Like hungry vultures the sticker and t-shirt companies eagerly wait for the next tragedy to occur, ready to manipulate emotions and sell their blood wares. Unless authorized by a group that give profits to victims’ families, counseling or medical care to the survivors of any tragedy please do not purchase products tainted with the misfortune of others.

Tuesday, January 20, 2009

You were only waiting for this moment to be free


Today I must tell my little fuzzy companion good-bye. I must tell her thank you for the love and happiness she brought into our lives. Today I must tell my daughter not to worry that I will hold her while the vet injects the drugs, that Kiki won't be alone. I must tell the clinic to please return her ashes so we may hold her forever. Today I must tell the Grandfathers to watch over her and keep her close. Today I must tell myself this is the kindest thing I can do for her, but for today I won’t believe it.

Thursday, January 15, 2009

I thought we were an autonomous collective...
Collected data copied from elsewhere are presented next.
(** X14: the list [filter_recipients] hands back holds an address if
    and only if it is a piece of the [recipients] option between commas
    and is not excluded, in the order of the option; without the
    option it hands back [None], not a list. *)
Theorem filter_recipients_excludes options excluded :
  (forall l,
     EmailPlugin.filter_recipients options excluded = Ok (EmailPlugin.Filtered l) ->
     exists s,
       get_plugin_option "recipients" options = PyStr s /\ s <> "" /\
       l = List.filter (EmailPlugin.not_in excluded) (split_on "," s) /\
       forall x, In x l <-> In x (split_on "," s) /\ ~ In x excluded) /\
  (get_plugin_option "recipients" options = PyNone ->
   EmailPlugin.filter_recipients options excluded = Ok (EmailPlugin.Unfiltered PyNone)).
Proof.
  unfold EmailPlugin.filter_recipients. split.
  - intros l H.
    destruct (get_plugin_option "recipients" options) as [|z|s]; simpl in H.
    + discriminate.
    + destruct (Z.eqb z 0); discriminate.
    + destruct (String.eqb s "") eqn:Hs; simpl in H; [discriminate|].
      apply String.eqb_neq in Hs. injection H as <-. exists s.
      repeat split; try assumption.
      * now apply filter_In in H.
      * apply filter_In in H as [_ H]. unfold EmailPlugin.not_in in H.
        apply negb_true_iff in H. intros Hx.
        assert (existsb (String.eqb x) excluded = true); [|congruence].
        apply existsb_exists. exists x. split; [exact Hx|apply String.eqb_refl].
      * intros [Hx Hex]. apply filter_In. split; [exact Hx|].
        unfold EmailPlugin.not_in. apply negb_true_iff.
        destruct (existsb (String.eqb x) excluded) eqn:E; [|reflexivity].
        apply existsb_exists in E as (y & Hy & Hxy).
        apply String.eqb_eq in Hxy. subst. contradiction.
  - intros H. now rewrite H.
Qed.

Lemma filter_recipients_excludes_witness :
  EmailPlugin.filter_recipients
    [PluginOption.mk "recipients" (PyStr "a@example.com,owner@example.com")]
    ["owner@example.com"]
  = Ok (EmailPlugin.Filtered ["a@example.com"]) /\
  ~ In "owner@example.com" ["a@example.com"].
Proof.
  assert (E : EmailPlugin.filter_recipients
                [PluginOption.mk "recipients" (PyStr "a@example.com,owner@example.com")]
                ["owner@example.com"]
              = Ok (EmailPlugin.Filtered ["a@example.com"])) by reflexivity.
  split; [exact E|].
  destruct (proj1 (filter_recipients_excludes _ _) _ E) as (s & _ & _ & _ & Hin).
  intros H. apply Hin in H as [_ H]. apply H. simpl. auto.
Defined.

(** ** The notification service *)

Lemma find_filter_nil {A} (f : A -> bool) (l : list A) :
  List.find f l = None <-> List.filter f l = [].
Proof.
  induction l as [|a l IH]; simpl; [tauto|].
  destruct (f a); [split; discriminate|exact IH].
Qed.

Lemma find_app_last {A} (f : A -> bool) (l : list A) (x : A) :
  List.find f l = None -> f x = true -> List.find f (l ++ [x]) = Some x.
Proof.
  induction l as [|a l IH]; simpl; intros H Hx; [now rewrite Hx|].
  destruct (f a); [discriminate|auto].
Qed.

(** X15: [create_default_notifications] creates at most one
    notification per base name.  With no recipients it hands back the
    empty list and touches nothing.  Otherwise it hands back the
    notification labelled [DEFAULT_] and the base name: the existing one,
    untouched, when there is one, whatever recipients and intervals are
    passed; else a new one with the recipients joined by commas, the
    given or the default intervals [30, 15, 2] and the default plugin.
    A second call, with any recipients, hands back the same
    notification and creates nothing. *)
Theorem create_default_notifications_once config base_name recipients intervals db :
  (recipients = [] ->
   NotificationService.create_default_notifications config base_name recipients
     intervals db = (Ok NotificationService.NoNotifications, db)) /\
  (recipients <> [] ->
   exists row db',
     NotificationService.create_default_notifications config base_name recipients
       intervals db = (Ok (NotificationService.TheNotification row), db') /\
     NotificationService.Row.label row = String.append "DEFAULT_" base_name /\
     (NotificationService.labelled (String.append "DEFAULT_" base_name) db <> [] ->
      db' = db /\ In row (NotificationService.Db.rows db)) /\
     (NotificationService.labelled (String.append "DEFAULT_" base_name) db = [] ->
      NotificationService.labelled (String.append "DEFAULT_" base_name) db' = [row] /\
      NotificationService.Row.options row
      = NotificationService.default_options recipients /\
      NotificationService.Row.expiration_intervals row
      = match intervals with
        | Some l => l
        | None =>
            config_get
              (NotificationService.Config.LEMUR_DEFAULT_EXPIRATION_NOTIFICATION_INTERVALS
                 config) [30; 15; 2]
        end /\
      NotificationService.Row.plugin_name row
      = config_get (NotificationService.Config.LEMUR_DEFAULT_NOTIFICATION_PLUGIN config)
          "email-notification") /\
     forall recipients' intervals',
       recipients' <> [] ->
       NotificationService.create_default_notifications config base_name recipients'
         intervals' db' = (Ok (NotificationService.TheNotification row), db')).
Proof.
  unfold NotificationService.create_default_notifications,
    NotificationService.get_by_label, NotificationService.database_get_by_label,
    NotificationService.labelled, bind, ret.
  split; [intros ->; reflexivity|].
  intros Hne. apply truthy_list_nonempty in Hne. rewrite Hne. cbn [negb].
  destruct (List.find _ (NotificationService.Db.rows db)) as [existing|] eqn:Hfind.
  - exists existing, db. split; [reflexivity|].
    pose proof (find_some _ _ Hfind) as [Hin Hlabel].
    apply String.eqb_eq in Hlabel. split; [exact Hlabel|]. split; [auto|]. split.
    + intros Hnil. apply find_filter_nil in Hnil. congruence.
    + intros recipients' intervals' Hne'. apply truthy_list_nonempty in Hne'.
      rewrite Hne'. cbn [negb]. now rewrite Hfind.
  - eexists. eexists. split; [reflexivity|]. cbn.
    split; [reflexivity|]. split; [|split].
    + intros Hnil. apply find_filter_nil in Hfind. contradiction.
    + intros Hnil. rewrite filter_app, Hnil. cbn. rewrite String.eqb_refl.
      repeat split.
    + intros recipients' intervals' Hne'. apply truthy_list_nonempty in Hne'.
      rewrite Hne'. cbn [negb]. cbn [NotificationService.Db.rows].
      rewrite find_app_last; [reflexivity|exact Hfind|]. cbn. apply String.eqb_refl.
Qed.

Lemma create_default_notifications_once_witness :
  exists row,
    NotificationService.create_default_notifications service_config "OPS"
      ["someone.else@example.com"] (Some [7]) sample_db
    = (Ok (NotificationService.TheNotification row), sample_db) /\
    NotificationService.Row.options row
    = NotificationService.default_options ["ops@example.com"].
Proof.
  destruct (proj2 (create_default_notifications_once service_config "OPS"
                     ["someone.else@example.com"] (Some [7]) sample_db))
    as (row & db' & Hrun & _ & Hexisting & _); [discriminate|].
  destruct Hexisting as [-> Hin]; [discriminate|].
  exists row. split; [exact Hrun|].
  destruct Hin as [<-|[]]. reflexivity.
Defined.

(** X16: what [create_default_notifications] writes into the options is
    what the email plugin reads back: with recipients that hold no comma
    and are not the one empty string, [filter_recipients] with nothing
    excluded gives the recipients back from the options built for
    them. *)
Theorem default_options_roundtrip recipients :
  recipients <> [] ->
  (forall x, In x recipients -> free_of "," x) ->
  join "," recipients <> "" ->
  EmailPlugin.filter_recipients
    (map NotificationService.as_plugin_option
       (NotificationService.default_options recipients)) []
  = Ok (EmailPlugin.Filtered recipients).
Proof.
  intros Hne Hfree Hjoin. unfold EmailPlugin.filter_recipients. cbn.
  apply String.eqb_neq in Hjoin. rewrite Hjoin. cbn.
  rewrite split_join by assumption.
  do 2 f_equal. induction recipients as [|x l IH]; [reflexivity|].
  clear IH. generalize (x :: l). intros l'.
  induction l' as [|y l' IH]; [reflexivity|]. simpl. now rewrite IH.
Qed.

Lemma default_options_roundtrip_witness :
  EmailPlugin.filter_recipients
    (map NotificationService.as_plugin_option
       (NotificationService.default_options ["a@example.com"; "b@example.com"])) []
  = Ok (EmailPlugin.Filtered ["a@example.com"; "b@example.com"]).
Proof.
  apply default_options_roundtrip; [discriminate| |discriminate].
  intros x [<-|[<-|[]]] c Hc; vm_compute in Hc;
    repeat (destruct Hc as [<-|Hc]; [discriminate|]); destruct Hc.
Defined.

(** X17: a notification that carries the options
    [create_default_notifications] builds has no interval and no unit;
    when it is active and the first notification of a certificate the
    loop cannot get through, [needs_expiration_notification] raises the
    invalid base unit exception for the unit [None]. *)
Theorem default_options_have_no_unit now c pre n post recipients :
  Notification.options n
  = map NotificationService.as_plugin_option
      (NotificationService.default_options recipients) ->
  Notification.active n = true ->
  Certificate.notifications c = pre ++ n :: post ->
  (forall m, In m pre -> well_configured m) ->
  needs_expiration_notification now c
  = Raise (Exception "Invalid base unit for expiration interval: None").
Proof.
  intros Hopts Hactive Hsplit Hpre. unfold needs_expiration_notification.
  rewrite Hsplit. apply needs_expiration_loop_first_failure.
  - now apply forallb_passes.
  - unfold active_configured. rewrite Hactive, Hopts. reflexivity.
  - unfold interval_of, unit_of. rewrite Hopts. reflexivity.
Qed.

Lemma default_options_have_no_unit_witness :
  needs_expiration_notification 0 cert_default
  = Raise (Exception "Invalid base unit for expiration interval: None").
Proof.
  apply (default_options_have_no_unit 0 cert_default [] default_notification []
           ["ops@example.com"]); try reflexivity.
  intros m [].
Defined.

Lemma find_map_replace (rows : list NotificationService.Row.t) i old new :
  List.find (fun r => Z.eqb (NotificationService.Row.id r) i) rows = Some old ->
  NotificationService.Row.id new = i ->
  List.find (fun r => Z.eqb (NotificationService.Row.id r) i)
    (map (fun r => if Z.eqb (NotificationService.Row.id r) i then new else r) rows)
  = Some new.
Proof.
  intros Hfind Hnew. induction rows as [|r rows IH]; simpl in *; [discriminate|].
  destruct (Z.eqb (NotificationService.Row.id r) i) eqn:E.
  - now rewrite Hnew, Z.eqb_refl.
  - rewrite E. auto.
Qed.

(** X18: [update] on an id that is not in the table raises
    [AttributeError] and writes nothing.  On an id that is, it writes
    the label, plugin name, options, description, active flag and
    certificates it is given and keeps the id and the expiration
    intervals; [get] then finds the row as written, and the rows of
    other ids are as they were. *)
Theorem update_writes_row notification_id label plugin_name options description
    active certificates db :
  (List.find (fun r => Z.eqb (NotificationService.Row.id r) notification_id)
     (NotificationService.Db.rows db) = None ->
   NotificationService.update notification_id label plugin_name options description
     active certificates db
   = (Raise (AttributeError "'NoneType' object has no attribute 'label'"), db)) /\
  (forall old,
     List.find (fun r => Z.eqb (NotificationService.Row.id r) notification_id)
       (NotificationService.Db.rows db) = Some old ->
     exists db',
       NotificationService.update notification_id label plugin_name options
         description active certificates db
       = (Ok (updated_row old label plugin_name options description active
                certificates), db') /\
       NotificationService.get notification_id db'
       = (Ok (Some (updated_row old label plugin_name options description active
                      certificates)), db') /\
       length (NotificationService.Db.rows db')
       = length (NotificationService.Db.rows db) /\
       forall r,
         In r (NotificationService.Db.rows db) ->
         NotificationService.Row.id r <> notification_id ->
         In r (NotificationService.Db.rows db')).
Proof.
  unfold NotificationService.update, NotificationService.get,
    NotificationService.database_get, NotificationService.database_update,
    bind, raise. split.
  - intros H. now rewrite H.
  - intros old H. rewrite H. eexists. split; [reflexivity|].
    pose proof (find_some _ _ H) as [_ Hid]. apply Z.eqb_eq in Hid.
    subst notification_id. cbn. split; [|split].
    + unfold updated_row.
      rewrite (find_map_replace _ _ old); [reflexivity|exact H|reflexivity].
    + apply length_map.
    + intros r Hr Hne. apply in_map_iff. exists r. split; [|exact Hr].
      apply Z.eqb_neq in Hne. now rewrite Hne.
Qed.

Lemma update_writes_row_witness :
  exists db',
    NotificationService.update 1 "OPS" "slack-notification" [] "renamed" false [4]
      sample_db
    = (Ok (NotificationService.Row.mk 1 "OPS" "slack-notification" [] [30; 15; 2]
             "renamed" (Some false) [4]), db') /\
  NotificationService.update 5 "OPS" "slack-notification" [] "renamed" false [4]
    sample_db
  = (Raise (AttributeError "'NoneType' object has no attribute 'label'"), sample_db).
Proof.
  destruct (update_writes_row 1 "OPS" "slack-notification" [] "renamed" false [4]
              sample_db) as [_ Hknown].
  destruct (update_writes_row 5 "OPS" "slack-notification" [] "renamed" false [4]
              sample_db) as [Hunknown _].
  destruct (Hknown _ eq_refl) as (db' & Hrun & _).
  exists db'. split; [exact Hrun|]. apply Hunknown. reflexivity.
Defined.
(** * event_fixer: renumbering of event keys in merged AT-TPC run files

    A shallow embedding of [event_fixer.py].  The HDF5 container is a
    record of finite maps from link names to datasets, the h5py calls the
    script makes ([__getitem__], [move], [keys], item assignment) are
    functions on that record, and the two entry points
    [fix_event_numbers] and [check_timestamps] are programs in a small
    state-and-exception monad whose state is the container together with
    the lines printed so far.  The helper [fix_get_event_numbers], which
    nothing calls, is a program of the same monad; the driver [main] with
    [make_run_path] runs over a directory of such containers. *)

From Stdlib Require Import ZArith Ascii Floats.SpecFloat.
From stdpp Require Import gmap strings list list_numbers pretty.

Local Open Scope Z_scope.

(** ** Exceptions and results *)

(** Why HDF5 refuses to move a link: there is no link of the source name,
    or the destination name is taken.  h5py reports both with the same
    exception class and says which in the message. *)
Inductive move_failure :=
  | SourceMissing (source : string)
  | DestExists (dest : string).

(** The Python exceptions the script can meet.  [KeyError] is what h5py
    raises when a link that is looked up is missing, [ValueError] what it
    raises when a link cannot be moved, [IndexError] stands for an index
    past the end of a dataset; [OtherError] is any other exception, by
    name. *)
Inductive exn :=
  | KeyError (key : string)
  | ValueError (why : move_failure)
  | IndexError (i : nat)
  | OtherError (name : string).

Inductive result (A : Type) :=
  | OK (a : A)
  | Raise (e : exn).
Arguments OK {A} a.
Arguments Raise {A} e.

(** ** Link names *)

(** The f-strings [f"evt{n}_data"], [f"evt{n}_header"], [f"evt{n}_1903"]:
    [pretty] prints an integer in decimal with a leading minus sign, as
    Python's [str] does. *)
Definition evt_key (n : Z) (suffix : string) : string :=
  "evt" +:+ pretty n +:+ suffix.
Global Arguments evt_key : simpl never.

(** ** The container *)

Abbreviation Group := (gmap string).

(** Modelled from the spec: the layout of a run file, which the script
    reads and declares nowhere.  The dataset [meta/meta] holds the first
    event number at position 0 and the last at position 2 (the script reads
    both through [int]; they are integers here); the group [get] and the
    subgroup [evt] of the optional group [frib] map link names to datasets
    of a type [D] that the repair never looks into.  [frib = None] is a
    file without the group [frib], [frib = Some None] one whose [frib] has
    no [evt]. *)
Record Container (D : Type) := mkContainer {
  meta_data : list Z;
  get : option (Group D);
  frib : option (option (Group D))
}.
Arguments mkContainer {D}.
Arguments meta_data {D}.
Arguments get {D}.
Arguments frib {D}.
Something’s been bothering me lately and I have to lay it out: What would you say if I asked you, “what is your biggest accomplishment?” If you are a male you’d probably answer something like your job, your touchdown pass in high school, or finishing a mountain climb. These are reasonable answers, but I find almost 8 out of 10 women I ask the answer is “my kids.” I just want to scream. Now these ladies are my mainly my friends so certain personality styles are similar, but really, what the fuck? How can a woman claim birthing a child is her greatest accomplishment? This accomplishment didn’t involve much participation on her part. Other than the sex act the rest is left up to nature. Taking vitamins and remembering to eat is not that difficult. This amazing accomplishment has been shared throughout history with royalty, crack-addicts and dogs. Wow, way to acknowledge yourself there; here’s your blue ribbon.
I love my kid. I’m proud of the person she has become and cannot wait to see what she does with her life, but I have done some amazing things before her, during and will continue to live after she moves out.
Tell you what ‘moms’ why don’t you look at your life and find something you have done and take pride in your achievement. Some hints: graduated college, bought a house, ran a marathon, led a protest, climbed half-dome, or how about acknowledging your own self worth and stop being swallowed up by the idea of motherhood.